The tiling method, which uses GPS technology, is a quarter of the cost of a conventional trenched drainage system. It requires no labourers or the addition of crusher stone as the drainage pipe is ripped into the subsurface by a specially designed plough that installs the pipe automatically on the correct slope and gradient and forms a perfect hole for the pipe. This, therefore, does not destroy the soil profile above or below the pipe, so does not require the crusher stone layer above the pipe. It should be mentioned that subsurface drainage works from the bottom up, so the water flow enters the pipe from the bottom, not from the top, because of capillary action.
Drainage amount is based on the soil properties and pipe spacing, soil stratification, pipe size, slope and depth (a deeper drainage pipe takes longer to drain).
It is important to ensure the drainage system is self-cleaning: this is designed to flush out small dead hair roots and sedimentation.
There are three main factors that influence the cost of subsurface drainage systems:
- Size of the problem area: only the problematic area needs to be drained, not necessarily the whole field.
- Soil type: fine textured soils require more pipes per hectare to drain effectively.
- Drainage coefficient: the amount of rainfall and the irrigation system is a determining factor in deciding on the pipe size.
The cost of subsurface drainage systems in South Africa installed by GPS-controlled drainage ploughs ranges from R10 000 per hectare to R25 000 per hectare, depending on soil physical properties. The return on investment is between one and five seasons.
Production and environmental benefits of subsurface drainage
Increased yields, visible plant health and vigour.
Excess salts from irrigation or rain water causing soil salinisation can be leached out of the root zone.
Plant roots receive enough oxygen to mature properly.
Plant roots are grown deeper into the soil so they can absorb more nutrients.

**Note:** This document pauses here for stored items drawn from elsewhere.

(** * context-menu-manager: a shallow embedding of main.go

    The program reads a manifest of context-menu entries and writes them
    below [HKCU\Software\Classes\Directory\Background\shell].  This file
    models, from [main.go]:
    - the string helpers the code uses ([strings.ReplaceAll],
      [strings.ContainsAny], [strings.Join], [fmt.Sprintf("%s,%d")],
      [quoteWindowsPath]);
    - the registry as a finite map from key paths (lists of path segments,
      the registry's own splitting of a path string at backslashes) to the
      value map of each key, with the calls of
      [golang.org/x/sys/windows/registry] the code makes; each call is
      recorded in a log together with its outcome, and an environment
      may reject any call with a Windows error code (permission denied,
      ...);
    - [findNircmd] with its process-wide cache, [ContextMenu.Icon],
      [ContextMenu.CommandString] (whose [log.Fatal] terminates the
      process), [deleteRegKeyRecursive], [createContextMenu] and the
      installation loop of [run];
    - [findManifest], the steps of [run] that read and decode the
      manifest, and [main], with the file system and the JSON decoder as
      parameters.

    Go maps ([map[string]*ContextMenu]) are modelled as association lists
    in the order one [range] visits them; map values are non-nil
    pointers. *)

From Stdlib Require Import String Ascii List ZArith NArith Lia.
From stdpp Require Import base gmap strings list fin_maps.
Module ChatbotFlowCreate.
Record t := mk { name : string; flow_data : FlowData.t; is_active : bool }.
End ChatbotFlowCreate.

Module ChatbotFlowUpdate.
(** The outer option is "the request sets this field"
    ([model_dump(exclude_unset=True)]); the inner one is the value, which
    may be null. *)
Record t := mk {
  name : option (option string);
  flow_data : option (option FlowData.t);
  is_active : option (option bool)
}.
End ChatbotFlowUpdate.

Module WebhookMessage.
Record t := mk { from_number : string; text : string }.
End WebhookMessage.

Module WebhookPayload.
Record t := mk { messages : list WebhookMessage.t }.
End WebhookPayload.

Module ChatMessage.
Record t := mk { role : string; content : string }.
End ChatMessage.

Module Response.
(** The dictionaries the webhook answers with. *)
Record t := mk {
  status : string;
  message : option string;
  message_processed : option bool
}.
End Response.

(** ** The world: store, clock and collaborator traffic *)

Record World := mkWorld {
  contacts : list Contact.t;
  message_logs : list MessageLog.t;
  flows : list Flow.t;
  (** what the next [datetime.utcnow()] answers *)
  clock : nat;
  (** the [(phone_number, text)] pairs handed to the delivery service *)
  delivery_calls : list (string * string)
}.

(** The external services.  [delivery phone text = false] and
    [completion prompt history = None] stand for a call that raises. *)
Record Env := mkEnv {
  delivery : string -> string -> bool;
  completion : string -> list ChatMessage.t -> option string
}.

Inductive exn :=
  | IndexError
  | TypeError
  | AttributeError
  | ValidationError
  | HTTPException (status_code : nat) (detail : string)
  | DeliveryError
  | CompletionError.

Inductive outcome (A : Type) :=
  | Returns (a : A)
  | Raises (e : exn).
Arguments Returns {A} a.
Arguments Raises {A} e.

(** A coroutine of the backend: it runs on a world and returns or raises,
    leaving the world as it was at that point. *)
Definition M (A : Type) : Type := World -> outcome A * World.

Definition ret {A} (a : A) : M A := fun w => (Returns a, w).
Definition raise {A} (e : exn) : M A := fun w => (Raises e, w).
Definition bind {A B} (m : M A) (k : A -> M B) : M B :=
  fun w =>
    match m w with
    | (Returns a, w') => k a w'
    | (Raises e, w') => (Raises e, w')
    end.

Declare Scope py_scope.
Delimit Scope py_scope with py.
Notation "x <- m ;; k" := (bind m (fun x => k))
  (at level 100, m at next level, right associativity) : py_scope.
Notation "m ;;; k" := (bind m (fun _ => k))
  (at level 100, right associativity) : py_scope.
Local Open Scope py_scope.

(** [datetime.datetime.utcnow()]: reads the clock, which then moves on. *)
Definition utcnow : M nat :=
  fun w => (Returns (clock w),
            mkWorld (contacts w) (message_logs w) (flows w) (S (clock w)) (delivery_calls w)).

(** *** Collection primitives *)

Definition find_one {A} (p : A -> bool) (docs : list A) : option A := List.find p docs.

Fixpoint update_one {A} (p : A -> bool) (f : A -> A) (docs : list A) : list A :=
  match docs with
  | [] => []
  | d :: rest => if p d then f d :: rest else d :: update_one p f rest
  end.

Definition update_many {A} (p : A -> bool) (f : A -> A) (docs : list A) : list A :=
  map (fun d => if p d then f d else d) docs.

(** The id [insert_one] assigns: one no stored document has. *)
Definition fresh_id (ids : list ObjectId) : ObjectId :=
  N.succ (foldr N.max 0%N ids).

Definition with_contacts (cs : list Contact.t) (w : World) : World :=
  mkWorld cs (message_logs w) (flows w) (clock w) (delivery_calls w).
Definition with_message_logs (ls : list MessageLog.t) (w : World) : World :=
  mkWorld (contacts w) ls (flows w) (clock w) (delivery_calls w).
Definition with_flows (fs : list Flow.t) (w : World) : World :=
  mkWorld (contacts w) (message_logs w) fs (clock w) (delivery_calls w).
Definition with_delivery_calls (ds : list (string * string)) (w : World) : World :=
  mkWorld (contacts w) (message_logs w) (flows w) (clock w) ds.

(** ** Model validation *)

Definition is_digit (c : ascii) : bool :=
  ((48 <=? nat_of_ascii c) && (nat_of_ascii c <=? 57))%nat.

Definition is_digit_1_9 (c : ascii) : bool :=
  ((49 <=? nat_of_ascii c) && (nat_of_ascii c <=? 57))%nat.

(** [pattern=r"^\+?[1-9]\d{1,14}$"] of [Contact.phone_number], on ASCII
    text. *)
Definition phone_number_pattern (s : string) : bool :=
  let s' := match s with String "+"%char rest => rest | _ => s end in
  match s' with
  | String c rest =>
      is_digit_1_9 c && forallb is_digit (list_ascii_of_string rest)
      && (1 <=? String.length rest)%nat && (String.length rest <=? 14)%nat
  | EmptyString => false
  end.

(** The [ContactInDB] model built from what [find_one] answered: [name] has
    [min_length=1], [phone_number] has the pattern. *)
Definition ContactInDB (doc : option Contact.t) : M Contact.t :=
  match doc with
  | None => raise TypeError
  | Some c =>
      if negb (String.eqb (Contact.name c) "") && phone_number_pattern (Contact.phone_number c)
      then ret c
      else raise ValidationError
  end.

(** The [ChatbotFlowInDB] model built from a document: [name] is a [str],
    [flow_data] a [dict] and
    [is_active] a [bool]; none may be null. *)
Definition ChatbotFlowInDB (doc : option Flow.t) : M Flow.t :=
  match doc with
  | None => raise TypeError
  | Some f =>
      if bool_decide (is_Some (Flow.name f)) && bool_decide (is_Some (Flow.flow_data f))
         && bool_decide (is_Some (Flow.is_active f))
      then ret f
      else raise ValidationError
  end.

(** ** Utility functions *)

(** [log_message]: a [MessageLog] stamped by its [default_factory] and
    inserted into [message_logs]. *)
Definition log_message (contact_id : ObjectId) (from_number direction text : string)
  : M unit :=
  now <- utcnow ;;
  fun w =>
    let log := MessageLog.mk (fresh_id (map MessageLog.id (message_logs w)))
                 contact_id from_number direction text now in
    (Returns tt, with_message_logs (message_logs w ++ [log]) w).

(** [send_whatsapp_reply]: the call reaches the delivery service, which
    answers or raises. *)
Definition send_whatsapp_reply (env : Env) (phone_number text : string) : M unit :=
  fun w =>
    let w' := with_delivery_calls (delivery_calls w ++ [(phone_number, text)]) w in
    if delivery env phone_number text then (Returns tt, w') else (Raises DeliveryError, w').

(** [get_openai_response]. *)
Definition get_openai_response (env : Env) (prompt : string) (history : list ChatMessage.t)
  : M string :=
  match completion env prompt history with
  | Some reply => ret reply
  | None => raise CompletionError
  end.

(** The two services as [main.py] mocks them: delivery always answers, the
    completion echoes the prompt ([prompt or '...']). *)
Definition mock_env : Env :=
  mkEnv (fun _ _ => true)
        (fun prompt _ =>
           Some ("This is a mocked AI response to your prompt: '"
                 +:+ (if String.eqb prompt "" then "..." else prompt) +:+ "'")).

(** [.sort("timestamp", -1)]: newest first; entries with equal stamps keep
    their insertion order. *)
Fixpoint insert_desc (x : MessageLog.t) (l : list MessageLog.t) : list MessageLog.t :=
  match l with
  | [] => [x]
  | y :: rest =>
      if (MessageLog.timestamp x <? MessageLog.timestamp y)%nat
      then y :: insert_desc x rest
      else x :: y :: rest
  end.

Definition sort_timestamp_desc (l : list MessageLog.t) : list MessageLog.t :=
  foldr insert_desc [] l.

(** The body of the [async for log in cursor] loop. *)
Definition history_entry (log : MessageLog.t) : ChatMessage.t :=
  let role := if String.eqb (MessageLog.direction log) "inbound" then "user" else "assistant" in
  ChatMessage.mk role (MessageLog.text log).

(** [get_chat_history]. *)
Definition get_chat_history (contact_id : ObjectId) (limit : nat) : M (list ChatMessage.t) :=
  fun w =>
    let cursor :=
      take limit
        (sort_timestamp_desc
           (List.filter (fun log => N.eqb (MessageLog.contact_id log) contact_id)
              (message_logs w))) in
    let history := fold_left (fun history log => history ++ [history_entry log]) cursor [] in
    (Returns (rev history), w).

(** [db.contacts.update_one({"_id": id}, {"$set": {...}})]. *)
Definition update_contact_state (id : ObjectId) (next : option string) : M unit :=
  now <- utcnow ;;
  fun w =>
    (Returns tt,
     with_contacts
       (update_one (fun c => N.eqb (Contact.id c) id) (Contact.set_state next now) (contacts w))
       w).

(** ** The node executor *)

Definition execute_flow_node (env : Env) (contact : Contact.t) (node : Node.t)
    (flow_data : FlowData.t) : M unit :=
  let node_type := Node.type node in
  let node_id := Node.id node in
  reply_text <-
    (if bool_decide (node_type = Some "textMessage") then
       ret (match Node.data node with
            | Some d => NodeData.message d
            | None => None
            end)
     else if bool_decide (node_type = Some "aiResponse") then
       history <- get_chat_history (Contact.id contact) 10 ;;
       let prompt := match Node.data node with
                     | Some d => default "" (NodeData.prompt d)
                     | None => ""
                     end in
       reply <- get_openai_response env prompt history ;;
       ret (Some reply)
     else ret None) ;;
  (if truthy_str reply_text then
     let text := default "" reply_text in
     send_whatsapp_reply env (Contact.phone_number contact) text ;;;
     log_message (Contact.id contact) (Contact.phone_number contact) "outbound" text
   else ret tt) ;;;
  let next := next_node_id node_id (FlowData.edges flow_data) in
  update_contact_state (Contact.id contact) next.

(** ** The webhook handler *)

Definition no_active_flow : Response.t :=
  Response.mk "ok" (Some "No active flow.") None.
Definition no_trigger_node : Response.t :=
  Response.mk "ok" (Some "No trigger node found.") None.
Definition message_processed : Response.t :=
  Response.mk "ok" None (Some true).

(** [db.contacts.insert_one(new_contact_data)], answering the inserted id. *)
Definition insert_contact (name phone_number : string) (tags : list string) : M ObjectId :=
  now <- utcnow ;;
  fun w =>
    let id := fresh_id (map Contact.id (contacts w)) in
    (Returns id,
     with_contacts (contacts w ++ [Contact.mk id name phone_number tags None now]) w).

Definition find_contact (p : Contact.t -> bool) : M (option Contact.t) :=
  fun w => (Returns (find_one p (contacts w)), w).

Definition find_flow (p : Flow.t -> bool) : M (option Flow.t) :=
  fun w => (Returns (find_one p (flows w)), w).

Definition is_active_flow (f : Flow.t) : bool :=
  bool_decide (Flow.is_active f = Some true).

Definition handle_whatsapp_webhook (env : Env) (payload : WebhookPayload.t) : M Response.t :=
  message <- match WebhookPayload.messages payload with
             | m :: _ => ret m
             | [] => raise IndexError
             end ;;
  let from_number := WebhookMessage.from_number message in
  let text := WebhookMessage.text message in
  found <- find_contact (fun c => String.eqb (Contact.phone_number c) from_number) ;;
  doc <- match found with
         | Some c => ret (Some c)
         | None =>
             inserted_id <- insert_contact ("WA " +:+ from_number) from_number ["new_lead"] ;;
             find_contact (fun c => N.eqb (Contact.id c) inserted_id)
         end ;;
  contact <- ContactInDB doc ;;
  log_message (Contact.id contact) from_number "inbound" text ;;;
  active_flow <- find_flow is_active_flow ;;
  match active_flow with
  | None => ret no_active_flow
  | Some flow =>
      match Flow.flow_data flow with
      | None => raise AttributeError
      | Some flow_data =>
          match resolve_entry_node (Contact.current_flow_node_id contact) flow_data with
          | None => ret no_trigger_node
          | Some current_node =>
              execute_flow_node env contact current_node flow_data ;;;
              ret message_processed
          end
      end
  end.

Storm water runoff is absorbed and downstream flooding reduced.
The chances of water-borne diseases are reduced.
Since the soil can absorb and store more rainfall, runoff from the soil surface is reduced, so soil erosion is reduced.
Soil structure is improved. Soil needs to be drained to avoid soil compaction and structural damage, both of which reduce yields.
Soil bearing strength is increased. The bearing strength of soil depends on its water content, which in turn is affected by the depth of the water table. Good soil drainage increases soil strength and reduces damage caused by farming operations.
Great potential for improving water savings
Besides solving waterlogging in orchards, subsurface drainage has far greater potential when considered as a means to harvest excess water. Van der Walt said existing irrigation can benefit from irrigation water recycling through underground drainage systems that, when combined with the rainwater harvesting systems, greatly improve water management and availability on the farm.
“The concepts of rainwater harvesting on a commercial scale, drainage water recycling and reuse and subsurface irrigation and fertigation, are still new, having come to attention due to South Africa’s water scarcity and prevalence to extreme droughts.
“However, through subsurface drainage systems, the whole farm can effectively be harnessed as a catchment area. Measurements taken through a Global Navigation Satellite System (GNSS) provide accurate topographical data of the farm, which identifies where the runoff and natural waterways occur. This can be used to determine where to place dams in the lower lying areas of the farm so they can receive and store the water that has been diverted through the drainage systems.”
Van der Walt said this concept, however, requires a change in mindset from the farmer’s side and a complete change in how a farm is managed. “We need to move from a passive to an active solution to climate change. In short, the technology we use makes it possible to change the entire farm into an active catchment area to accommodate and store as much rainwater as possible.”